Special attention should be paid to possible higher-frequency gravitational wave signals in the Gaia astrometric data. Gaia is in principle sensitive to gravitational waves from continuous sources with frequencies between 3 nHz and 30 µHz. The possible sources of such continuous signals are binary supermassive black holes in the centre of galaxies. The sensitivity of Gaia after 10 years of operations is again expected to become 1.4 times better than
for the 5 year duration mission. Obviously, this leads to an increase of the space volume in which a given binary system can be detected by a factor of 2.8. The lower frequency limit for a 10 year mission drops to 3 nHz from about 6 nHz for a 5 year duration mission.

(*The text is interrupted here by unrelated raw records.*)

(** De-interleaving sends each of the 64 payload bits to exactly one place
    of one block, and the soft metrics travel with their bits: the hard
    decisions of the de-interleaved metrics are the de-interleaved hard
    decisions. *)
Theorem iridium_deinterleave_permutes input soft out1 out2 s1 s2 :
  length out1 = 32%nat -> length out2 = 32%nat -> length s1 = 32%nat -> length s2 = 32%nat ->
  length input = 64%nat -> length soft = 64%nat ->
  let (b1, b2) := iridium_deinterleave input out1 out2 in
  let (m1, m2) := iridium_deinterleave_int16 soft s1 s2 in
  b1 = map (rd input) (half_idx 31) /\ b2 = map (rd input) (half_idx 30) /\ b1 ++ b2 ≡ₚ input /\
  (input = map soft_hard soft -> b1 = map soft_hard m1 /\ b2 = map soft_hard m2).
Proof.
  intros H1 H2 H3 H4 Hi Hs. unfold iridium_deinterleave, iridium_deinterleave_int16. rewrite !deinterleave_half_spec by assumption.
  split; [reflexivity|]. split; [reflexivity|]. split.
  - rewrite <- map_app. transitivity (map (rd input) (seq 0 64)).
    + apply fmap_Permutation. apply (bool_decide_unpack _). vm_compute. reflexivity.
    + enough (map (rd input) (seq 0 64) = input) as -> by reflexivity. apply rd_ext; [by rewrite length_map, length_seq|]. intros i Hlt. rewrite length_map, length_seq in Hlt.
      unfold rd. rewrite (nth_indep _ 0 (rd input 0)) by (rewrite length_map, length_seq; done).
      rewrite map_nth, seq_nth by done. reflexivity.
  - intros ->. assert (E : forall idx, Forall (fun i => (i < 64)%nat) idx -> map (rd (map soft_hard soft)) idx = map soft_hard (map (rd soft) idx)).
    { intros idx Hx. rewrite map_map. apply map_ext_in. intros i Hin. rewrite List.Forall_forall in Hx. specialize (Hx i Hin).
      unfold rd. rewrite (nth_indep _ 0 (soft_hard 0)) by (rewrite length_map; lia). apply map_nth. }
    split; apply E; apply (bool_decide_unpack _); vm_compute; reflexivity.
Qed.
(** Continuations with consecutive counters from [ctr], the last one final,
    each within the frequency deadband of [f0] and the hop gap of its
    predecessor. *)
Fixpoint in_order (f0 ctr t : Z) (l : list arrival) : Prop :=
  match l with
  | [] => False
  | a :: l =>
    arrival_ok a /\ da_ctr (ar_ida a) = ctr /\
    t <= ar_time a <= t + IDA_REASM_FRAG_GAP_US /\
    Z.abs (ar_freq a - f0) <= IDA_REASM_FREQ_DEADBAND_HZ /\
    match l with
    | [] => da_cont (ar_ida a) = 0
    | _ => da_cont (ar_ida a) <> 0 /\ in_order f0 (ctr + 1) (ar_time a) l
    end
  end.

Definition chain_bytes (l : list arrival) : list Z := concat (map (fun a => fragment_bytes (ar_ida a)) l).

Lemma alone_set ctx i up f s a b c d e g h k :
  ctx_ok ctx -> (i < 4)%nat -> alone ctx i up f ->
  alone (count (set_session ctx i s) a b c d e g h k) i up f.
Proof.
  intros Hok Hi Hal j Hj Hne. rewrite session_count, session_set by done.
  rewrite decide_False by done. by apply Hal.
Qed.

Lemma step_middle ctx i up f0 ctr t bytes dirty a buf cap :
  ctx_ok ctx -> holds ctx i up f0 ctr t bytes dirty -> alone ctx i up (ar_freq a) ->
  1 <= ctr < 7 -> f0 + IDA_REASM_FREQ_DEADBAND_HZ < 2 ^ 32 ->
  arrival_ok a -> da_ctr (ar_ida a) = ctr -> da_cont (ar_ida a) <> 0 ->
  t <= ar_time a <= t + IDA_REASM_FRAG_GAP_US ->
  Z.abs (ar_freq a - f0) <= IDA_REASM_FREQ_DEADBAND_HZ ->
  Z.of_nat (length (bytes ++ fragment_bytes (ar_ida a))) <= 320 ->
  exists ctx', feed_arrival up buf cap ctx a = (FeedOut 0 buf 0 false, ctx') /\ ctx_ok ctx' /\
    holds ctx' i up f0 (ctr + 1) (ar_time a) (bytes ++ fragment_bytes (ar_ida a))
      (negb (ar_crc_ok a) || dirty) /\
    (forall f, alone ctx i up f -> alone ctx' i up f).
Proof.
  intros Hok Hh Hal Hctr Hf32 (Hfo & Hfr & Hto) Hc Hcont Hgap Hdb Hlen.
  pose proof (length_fragment_bytes _ Hfo) as Hfl. rewrite length_app in Hlen.
  pose proof (session_ok_at ctx i Hok) as Hs. pose proof Hh as [Hi Ha Hu Hf0 Hnc Ht Hl Hb Hd].
  assert (Hm : find_matching_session ctx up (ar_freq a) ctr (ar_time a) = Some i).
  { eapply find_holds; try done. apply in_deadband_spec; rewrite ?Hf0; auto using so_freq.
    - rewrite <- Hf0. apply (so_freq _ Hs).
    - unfold is_u in Hfr. lia. }
  pose proof (feed_ctx_ok ctx (ar_ida a) (ar_crc_ok a) up (ar_freq a) (ar_time a) buf cap Hok Hfo Hfr Hto) as Hok'.
  unfold feed_arrival. rewrite feed_cases in * by done. cbv zeta in *.
  rewrite Hc, (proj2 (Z.eqb_neq ctr 0)), Hm in * by lia.
  rewrite (proj2 (Z.ltb_ge _ (id_payload_len _))) in * by (unfold IDA_REASM_MAX_BYTES; lia).
  rewrite (proj2 (Z.eqb_neq (da_cont (ar_ida a)) 0)) in * by done.
  eexists. split; [reflexivity|]. split; [exact Hok'|]. split; [|by intros f; apply alone_set].
  split; rewrite ?session_count, ?session_set, ?decide_True by done;
    cbn [rs_active rs_uplink rs_freq_hz rs_next_ctr rs_last_time_us rs_payload rs_payload_len rs_dirty];
    try done.
  - rewrite Z.mod_small; lia.
  - rewrite length_app. lia.
  - apply merged_bytes; try done. lia.
  - by rewrite Hd.
Qed.

Lemma step_final ctx i up f0 ctr t bytes dirty a buf cap :
  ctx_ok ctx -> holds ctx i up f0 ctr t bytes dirty -> alone ctx i up (ar_freq a) ->
  1 <= ctr -> f0 + IDA_REASM_FREQ_DEADBAND_HZ < 2 ^ 32 ->
  arrival_ok a -> da_ctr (ar_ida a) = ctr -> da_cont (ar_ida a) = 0 ->
  t <= ar_time a <= t + IDA_REASM_FRAG_GAP_US ->
  Z.abs (ar_freq a - f0) <= IDA_REASM_FREQ_DEADBAND_HZ ->
  let total := bytes ++ fragment_bytes (ar_ida a) in
  Z.of_nat (length total) <= 320 -> Z.of_nat (length total) <= cap ->
  exists ctx', feed_arrival up buf cap ctx a =
    (FeedOut 1 (blit buf 0 total) (Z.of_nat (length total)) (negb (ar_crc_ok a) || dirty), ctx') /\
    ctx_ok ctx' /\ rs_active (session ctx' i) = false.
Proof.
  intros Hok Hh Hal Hctr Hf32 (Hfo & Hfr & Hto) Hc Hcont Hgap Hdb total Hlen Hcap.
  pose proof (length_fragment_bytes _ Hfo) as Hfl. unfold total in *. rewrite length_app in Hlen, Hcap.
  pose proof (session_ok_at ctx i Hok) as Hs. pose proof Hh as [Hi Ha Hu Hf0 Hnc Ht Hl Hb Hd].
  assert (Hm : find_matching_session ctx up (ar_freq a) ctr (ar_time a) = Some i).
  { eapply find_holds; try done. apply in_deadband_spec; rewrite ?Hf0; auto using so_freq.
    - rewrite <- Hf0. apply (so_freq _ Hs).
    - unfold is_u in Hfr. lia. }
  pose proof (feed_ctx_ok ctx (ar_ida a) (ar_crc_ok a) up (ar_freq a) (ar_time a) buf cap Hok Hfo Hfr Hto) as Hok'.
  unfold feed_arrival. rewrite feed_cases in * by done. cbv zeta in *.
  rewrite Hc, (proj2 (Z.eqb_neq ctr 0)), Hm in * by lia.
  rewrite (proj2 (Z.ltb_ge _ (id_payload_len _))) in * by (unfold IDA_REASM_MAX_BYTES; lia).
  rewrite Hcont in *. cbn [Z.eqb] in *.
  assert (En : Z.min cap (rs_payload_len (session ctx i) + id_payload_len (ar_ida a)) =
    Z.of_nat (length (bytes ++ fragment_bytes (ar_ida a)))) by (rewrite length_app; lia).
  rewrite En, Nat2Z.id in *. eexists. split; [|split; [exact Hok'|]].
  - rewrite Hd. do 2 f_equal. f_equal. apply merged_bytes; try done. lia.
  - cbn [snd]. by rewrite session_bin_completed, session_count, session_set, decide_True by done.
Qed.

(** An opener takes a free session. *)
Lemma step_open ctx up a buf cap :
  ctx_ok ctx -> arrival_ok a -> da_ctr (ar_ida a) = 0 -> da_cont (ar_ida a) <> 0 ->
  (exists i, (i < 4)%nat /\ rs_active (session ctx i) = false) ->
  exists i ctx', feed_arrival up buf cap ctx a = (FeedOut 0 buf 0 false, ctx') /\ ctx_ok ctx' /\
    holds ctx' i up (ar_freq a) 1 (ar_time a) (fragment_bytes (ar_ida a)) false /\
    forall f, (forall j, (j < 4)%nat -> rs_active (session ctx j) = true -> rs_uplink (session ctx j) = up ->
      in_deadband (session ctx j) f = false) -> alone ctx' i up f.
Proof.
  intros Hok (Hfo & Hfr & Hto) Hc Hcont [k [Hk Hka]].
  destruct (find_free_session ctx) as [i|] eqn:Ef.
  2:{ assert (Hin4 : In k (seq 0 IDA_REASM_MAX_SESSIONS))
        by (apply in_seq; unfold IDA_REASM_MAX_SESSIONS; lia).
      pose proof (find_none _ _ Ef k Hin4) as Hn. cbv beta in Hn. rewrite Hka in Hn. discriminate Hn. }
  destruct (find_free_bound ctx i Ef) as [Hi Hia].
  pose proof (feed_ctx_ok ctx (ar_ida a) (ar_crc_ok a) up (ar_freq a) (ar_time a) buf cap Hok Hfo Hfr Hto) as Hok'.
  unfold feed_arrival. rewrite feed_cases in * by done.
  rewrite Hc, (proj2 (Z.eqb_neq (da_cont (ar_ida a)) 0)), Ef in * by done. cbn [Z.eqb] in *.
  cbv zeta in *. cbn [snd] in Hok'. set (ctx1 := count _ _ _ _ _ _ _ _ _) in *.
  pose proof (length_fragment_bytes _ Hfo) as Hfl. exists i, ctx1. split; [done|]. split; [done|]. split.
  - unfold ctx1. split; rewrite ?session_count, ?session_set, ?decide_True by done; try done.
    cbn [rs_payload]. unfold blit. rewrite take_0. cbn [app]. by rewrite take_app_length.
  - intros f Hal j Hj Hne. unfold ctx1. rewrite session_count, session_set by done.
    rewrite decide_False by done. by apply Hal.
Qed.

Complementarity and uniqueness

Gaia is a unique astrometry mission. There is nothing else of similar scope on the agenda of any space agency and Gaia observations will remain as the fundamental astrometric reference data for decades to come. In addition to astrometry the (spectro)photometric survey will remain unmatched in its full sky coverage, high dynamical range and milli-magnitude accuracy. Furthermore, the radial velocities provided for more than 100 million stars dwarf all ground-based spectroscopic surveys with similar aims. In its uniqueness the Gaia mission is practically a must pre-requisite for all photometric exoplanet missions. Gaia will also provide Euclid with the knowledge of stars that will be present in every Euclid field. In the future, essentially all ground-based telescopes and satellites using star trackers will use the Gaia catalogue as the astrometric basis.